Task statement
Going down the listing below, print exactly each line from the one with "apply no_panic_bind; [by" up to and including the one with "intros Hc. unfold reconcileObject.", and skip the rest.

Exercise inputs
(* ===== verification/NoPanic.v ===== *)
(** * Reconciliations that cannot panic

    The controllers dereference pointers of the spec.  What an object must carry
    so that no reconciliation of it panics, and which of it admission ensures. *)

From S2P Require Import Prelude.
From S2P Require Import GoStrings.
From S2P Require Import GoErrors.
From S2P Require Import Prog.
From S2P Require Import Api.
From S2P Require Import Values.
From S2P Require Import World.
From S2P Require Import Resources.
From S2P Require Import Settings.
From S2P Require Import Random.
From S2P Require Import ParseReference.
From S2P Require Import Utils.
From S2P Require Import Traces.
From S2P Require Import TopologyReconciler.
From S2P Require Import Controllers.
From S2P Require Import PermissionControllers.
From S2P Require Import UserController.
From S2P Require Import Webhooks.
From S2P Require Import WebhookProofs.

(** ** Programs that do not panic *)

Definition returns {A} (o : outcome A) : Prop :=
  match o with Returned _ => True | Panicked _ => False end.

Definition no_panic {A} (p : go A) : Prop := wp p (fun _ o => returns o).

Lemma no_panic_ret {A} (x : A) : no_panic (Ret x).
Proof. exact I. Qed.

Lemma no_panic_act a : no_panic (act a).
Proof. by intros x. Qed.

Lemma no_panic_bind {A B} (p : go A) (f : A -> go B) :
  no_panic p -> (forall x, no_panic (f x)) -> no_panic (bind p f).
Proof.
  intros Hp Hf. eapply wp_cut; [exact Hp|..]; [|done].
  intros tr x _. eapply wp_mono; [apply Hf|]. done.
Qed.

Lemma no_panic_retry `{LibsOk} {S} (fn : S -> go (option error * S)) s :
  (forall s, no_panic (fn s)) -> no_panic (RetryOnConflict fn s).
Proof. intros Hfn. by apply (wp_retry fn s (fun _ _ o => returns o)). Qed.

(** Walks along a program; tests are split. *)
Ltac no_panic_step :=
  lazymatch goal with
  | |- no_panic (Ret _) => apply no_panic_ret
  | |- no_panic (act ?a) => exact (no_panic_act a)
  | |- no_panic (bind _ _) =>
      apply no_panic_bind; [|let x := fresh "x" in intros x; cbn [result rmq_result] in x]
  | |- no_panic (RetryOnConflict _ _) => apply no_panic_retry; intros ?
  | |- no_panic (match ?x with _ => _ end) => destruct x eqn:?
  end.
Ltac no_panic := repeat (cbv zeta; no_panic_step).

(** ** Complete objects *)

(** The pointers the controllers follow without a test. *)
Definition complete (k : kind) : object k -> Prop :=
  match k with
  | KFederation => fun f => is_Some (Federation_UriSecret (Spec f))
  | KShovel => fun s => is_Some (Shovel_UriSecret (Spec s))
  | KPolicy => fun p => is_Some (Policy_Definition (Spec p))
  | KOperatorPolicy => fun p => is_Some (OperatorPolicy_Definition (Spec p))
  | KPermission => fun p => Permission_User (Spec p) = "" \/ Permission_UserReference (Spec p) = None
  | KTopicPermission => fun p =>
      TopicPermission_User (Spec p) = "" \/ TopicPermission_UserReference (Spec p) = None
  | _ => fun _ => True
  end.

Class ReconcileFuncSafe `{Libs} (k : kind) `{!ReconcileFunc k} := {
  declare_safe c (o : object k) : complete k o -> no_panic (DeclareFunc c o);
  delete_safe c (o : object k) : no_panic (DeleteFunc c o)
}.

Section kinds.
Context `{LibsOk}.

Ltac safe := unfold declareCall, deleteCall in *; no_panic.

#[export] Instance Exchange_safe : ReconcileFuncSafe KExchange.
Proof.
  split; simpl; intros; [unfold Exchange_DeclareFunc|unfold Exchange_DeleteFunc]; safe.
Qed.

#[export] Instance Queue_safe : ReconcileFuncSafe KQueue.
Proof.
  split; simpl; intros; [unfold Queue_DeclareFunc|unfold Queue_DeleteFunc, quorumGuard]; safe.
Qed.

#[export] Instance Binding_safe : ReconcileFuncSafe KBinding.
Proof.
  split; simpl; intros; [unfold Binding_DeclareFunc|unfold Binding_DeleteFunc, findBindingInfo]; safe.
Qed.

#[export] Instance Policy_safe : ReconcileFuncSafe KPolicy.
Proof.
  split; simpl; intros; [unfold Policy_DeclareFunc, GeneratePolicy|unfold Policy_DeleteFunc];
    [destruct_and?; match goal with H : is_Some _ |- _ => destruct H as [? ->] end|]; safe.
Qed.

#[export] Instance OperatorPolicy_safe : ReconcileFuncSafe KOperatorPolicy.
Proof.
  split; simpl; intros;
    [unfold OperatorPolicy_DeclareFunc, GenerateOperatorPolicy|unfold OperatorPolicy_DeleteFunc];
    [match goal with H : is_Some _ |- _ => destruct H as [? ->] end|]; safe.
Qed.

#[export] Instance Federation_safe : ReconcileFuncSafe KFederation.
Proof.
  split; simpl; intros;
    [unfold Federation_DeclareFunc, Federation_getUri, uriSecretError|unfold Federation_DeleteFunc];
    [match goal with H : is_Some _ |- _ => destruct H as [? ->] end|]; safe.
Qed.

#[export] Instance Shovel_safe : ReconcileFuncSafe KShovel.
Proof.
  split; simpl; intros;
    [unfold Shovel_DeclareFunc, Shovel_getUris, uriSecretError|unfold Shovel_DeleteFunc];
    [match goal with H : is_Some _ |- _ => destruct H as [? ->] end|]; safe.
Qed.

#[export] Instance SchemaReplication_safe : ReconcileFuncSafe KSchemaReplication.
Proof.
  split; simpl; intros;
    [unfold SchemaReplication_DeclareFunc, getUpstreamEndpoints, upstreamSecret
    |unfold SchemaReplication_DeleteFunc]; safe.
Qed.

#[export] Instance Vhost_safe : ReconcileFuncSafe KVhost.
Proof.
  split; simpl; intros;
    [unfold Vhost_DeclareFunc, reconcileVhostLimits, getVhostLimits|unfold Vhost_DeleteFunc]; safe.
Qed.

Lemma retryStatusUpdate_safe k (o : object k) : no_panic (retryStatusUpdate k o).
Proof. unfold retryStatusUpdate. no_panic. Qed.

Lemma random_safe n : no_panic (RandomEncodedString n).
Proof. unfold RandomEncodedString. no_panic. Qed.

#[export] Instance User_safe : ReconcileFuncSafe KUser.
Proof.
  split; simpl; intros; [|unfold User_DeleteFunc; safe].
  unfold User_DeclareFunc, declareWithImportedCredentials, declareWithGeneratedCredentials,
    importCredentials, declareCredentials, generateCredentials, getUserCredentials, setUserStatus,
    putUser, reconcileUserLimits, getUserLimits, GenerateUserSettings, ConditionOps.PasswordSynced,
    ConditionOps.lastTransitionTime, RandomEncodedString.
  safe.
Qed.

(** A user that is a nil pointer has no name, unless [username] was given. *)
Lemma permissionUser_safe ns username ref :
  username = "" \/ ref = None ->
  wp (permissionUser ns username ref) (fun _ o =>
    match o with
    | Returned (inr (None, name)) => name = ""
    | Returned _ => True
    | Panicked _ => False
    end).
Proof.
  unfold permissionUser, getUsernameFromUser. destruct ref as [ref|]; simpl; [|done].
  intros [->|[=]] [e|user]; simpl; [destruct (IsNotFound e)|]; done.
Qed.

Lemma ownedBy_safe k (user : User) (o : object k) : no_panic (ownedBy (Some user) o).
Proof. unfold ownedBy. no_panic. Qed.

Lemma permission_declare_safe k (o : object k) ns username ref
    (missing : option error * object k) declare :
  username = "" \/ ref = None -> (forall u o, no_panic (declare u o)) ->
  no_panic (bind (permissionUser ns username ref) (fun found =>
        match found with
        | inl e => Ret (Some e, o)
        | inr (user, username) =>
            if bool_decide (username = "") then Ret missing
            else bind (ownedBy user o) (fun x =>
              match x with
              | (err, o) => match err with Some e => Ret (Some e, o) | None => declare username o end
              end)
        end)).
Proof.
  intros Href Hd. eapply wp_cut; [by apply permissionUser_safe|..]; [|done].
  intros tr [e|[[user|] name]]; simpl; intros Hn; [done| |by rewrite Hn].
  assert (Hs : no_panic (if bool_decide (name = "") then Ret missing
            else bind (ownedBy (Some user) o) (fun x =>
              match x with
              | (err, o) => match err with Some e => Ret (Some e, o) | None => declare name o end
              end))).
  { case_bool_decide; [done|]. apply no_panic_bind; [apply ownedBy_safe|].
    intros [[e|] o']; [done|apply Hd]. }
  exact Hs.
Qed.

#[export] Instance Permission_safe : ReconcileFuncSafe KPermission.
Proof.
  split; simpl; intros c o.
  - intros Hc. unfold Permission_DeclareFunc.
    apply (permission_declare_safe KPermission); [done|]. intros. safe.
  - unfold Permission_DeleteFunc, permissionUser, getUsernameFromUser, revokePermissions,
      removeFinalizer. safe.
Qed.

#[export] Instance TopicPermission_safe : ReconcileFuncSafe KTopicPermission.
Proof.
  split; simpl; intros c o.
  - intros Hc. unfold TopicPermission_DeclareFunc.
    apply (permission_declare_safe KTopicPermission); [done|]. intros. safe.
  - unfold TopicPermission_DeleteFunc, permissionUser, getUsernameFromUser, clearTopicPermission,
      removeFinalizer. safe.
Qed.
End kinds.

(** ** The reconciler *)

(** The API server handed out [o] in the course of [tr]. *)
Definition handed_out {k} (o : object k) (tr : go_trace) : Prop :=
  (exists key, existT (P:=result) (CGet k key) (inr o) ∈ tr) \/
  (exists sent, existT (P:=result) (CUpdate k sent) (inr o) ∈ tr).

Section reconciler.
Context `{LibsOk} (k : kind) `{!TopologyResource k} `{!ReconcileFunc k} `{!ReconcileFuncSafe k}
  (r : ReconcilerConfig).

Lemma ParseReference_safe rmq ns dom http : no_panic (ParseReference rmq ns dom http).
Proof.
  unfold ParseReference, defaultUserCredentials, kubernetesSecretCredentials, clusterAddress.
  no_panic.
Qed.

Lemma reportNotReady_safe msg (o : object k) : no_panic (reportNotReady k msg o).
Proof.
  unfold reportNotReady, ConditionOps.NotReady, ConditionOps.lastTransitionTime, statusUpdate,
    retryStatusUpdate. no_panic.
Qed.

Lemma reference_error_safe (o : object k) e :
  no_panic (Reconciler_handleRMQReferenceParseError k o e).
Proof.
  unfold Reconciler_handleRMQReferenceParseError, removeFinalizer.
  no_panic; apply reportNotReady_safe.
Qed.

Lemma reconcileDelete_safe c (o : object k) : no_panic (reconcileDelete k c o).
Proof.
  unfold reconcileDelete, removeFinalizer. apply no_panic_bind; [apply delete_safe|].
  intros [[e|] o']; no_panic.
Qed.

(** The object that is declared is the one that was read or that the update of
    the finalizer gave back. *)
Lemma addFinalizer_hands (o : object k) :
  wp (addFinalizerIfNeeded k o) (fun tr out =>
    match out with
    | Returned (None, o') => o' = o \/ handed_out o' tr
    | Returned _ => True
    | Panicked _ => False
    end).
Proof.
  unfold addFinalizerIfNeeded. destruct (_ && _); simpl; [|by left].
  intros [e|o']; simpl; [done|]. right. right. eexists. apply list_elem_of_here.
Qed.

Lemma reconcileDeclare_safe c (o : object k) :
  complete k o ->
  wp (reconcileDeclare k c o) (fun tr out =>
    (forall o', handed_out o' tr -> complete k o') -> returns out).
Proof.
  intros Hc. unfold reconcileDeclare.
  eapply wp_cut; [apply addFinalizer_hands|..]; [|done].
  intros tr [[e|] o'] Ho; cbv beta iota in *; [done|]. apply wp_exec. intros tr' out Hx Hall.
  assert (Hc' : complete k o').
  { destruct Ho as [->|Ho]; [done|]. apply Hall. unfold handed_out in *. set_solver. }
  clear Ho Hall. revert tr' out Hx. apply (wp_exec _ (fun _ => returns)).
  apply no_panic_bind; [by apply declare_safe|]. intros [[e|] o2]; no_panic;
    [apply reportNotReady_safe|..].
  all: unfold ConditionOps.Ready, ConditionOps.lastTransitionTime, statusUpdate, retryStatusUpdate;
    no_panic.
Qed.

Lemma no_panic_extract (o : object k) : no_panic (extractSystemCertPool k o).
Proof. unfold extractSystemCertPool. no_panic. Qed.

Lemma no_panic_client creds tls pool : no_panic (generateRabbitholeClient creds tls pool).
Proof. unfold generateRabbitholeClient. no_panic. Qed.

Lemma reconcileObject_safe (o : object k) :
  complete k o ->
  wp (reconcileObject k r o) (fun tr out =>
    (forall o', handed_out o' tr -> complete k o') -> returns out).
Proof.
  intros Hc. unfold reconcileObject.
  eapply wp_cut; [apply no_panic_extract|..]; [|done]. intros tr [e|pool] _; [done|].
  eapply wp_cut; [apply ParseReference_safe|..]; [|done]. intros tr2 [e|[creds tls]] _.
  { eapply wp_mono; [apply reference_error_safe|done]. }
  eapply wp_cut; [apply no_panic_client|..]; [|done]. intros tr3 [e|c] _; [done|].
  destruct (DeletionTimestamp (meta k o)).
  { eapply wp_mono; [apply reconcileDelete_safe|done]. }
  eapply wp_mono; [by apply reconcileDeclare_safe|]. simpl. intros tr4 out Hout Hall. apply Hout.
  intros o' Ho. apply Hall. unfold handed_out in *. set_solver.
Qed.

(** C12: Reconcile of any kind returns: it does not panic as long as the API
    server hands out objects whose pointers are set (URI secret of federations and
    shovels, definition of policies) and permissions that do not name their user
    twice. *)
Theorem reconcile_no_panic req tr out :
  exec (Reconcile k r req) tr out ->
  (forall o : object k, handed_out o tr -> complete k o) -> returns out.
Proof.
  intros Hx Hall. unfold Reconcile in Hx. cbn [bind act exec] in Hx.
  destruct Hx as ([e|o] & tr' & -> & Hx); [by destruct Hx as [_ ->]|].
  assert (Hc : complete k o) by (apply Hall; left; eexists; apply list_elem_of_here).
  assert (Hall' : forall o', handed_out o' tr' -> complete k o').
  { intros o' Ho. apply Hall. unfold handed_out in *. set_solver. }
  exact (proj1 (wp_exec _ _) (reconcileObject_safe o Hc) _ _ Hx Hall').
Qed.
End reconciler.

(** Every permission and topic permission that the webhooks admit, at
    creation or by an update, names its user in one way, which is what
    reconcile_no_panic asks of it. *)
Lemma admitted_permissions_complete `{Libs} :
  (forall p tr, exec (Permission_ValidateCreate p) tr (Returned None) -> complete KPermission p) /\
  (forall old new, Permission_ValidateUpdate old new = None -> complete KPermission new) /\
  (forall p tr, exec (TopicPermission_ValidateCreate p) tr (Returned None) ->
     complete KTopicPermission p) /\
  (forall old new, TopicPermission_ValidateUpdate old new = None -> complete KTopicPermission new).
Proof.
  split_and!; intros p q Hx; simpl.
  - unfold Permission_ValidateCreate in Hx. revert Hx. admission.
    destruct (Permission_UserReference (Spec p)); naive_solver.
  - unfold Permission_ValidateUpdate in Hx. revert Hx. admission.
    destruct (Permission_UserReference (Spec q)); naive_solver.
  - unfold TopicPermission_ValidateCreate in Hx. revert Hx. admission.
    destruct (TopicPermission_UserReference (Spec p)); naive_solver.
  - unfold TopicPermission_ValidateUpdate in Hx. revert Hx. admission.
    destruct (TopicPermission_UserReference (Spec q)); naive_solver.
Qed.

Solution to the exercise
  apply no_panic_bind; [by apply declare_safe|]. intros [[e|] o2]; no_panic;
    [apply reportNotReady_safe|..].
  all: unfold ConditionOps.Ready, ConditionOps.lastTransitionTime, statusUpdate, retryStatusUpdate;
    no_panic.
Qed.

Lemma no_panic_extract (o : object k) : no_panic (extractSystemCertPool k o).
Proof. unfold extractSystemCertPool. no_panic. Qed.

Lemma no_panic_client creds tls pool : no_panic (generateRabbitholeClient creds tls pool).
Proof. unfold generateRabbitholeClient. no_panic. Qed.

Lemma reconcileObject_safe (o : object k) :
  complete k o ->
  wp (reconcileObject k r o) (fun tr out =>
    (forall o', handed_out o' tr -> complete k o') -> returns out).
Proof.
  intros Hc. unfold reconcileObject.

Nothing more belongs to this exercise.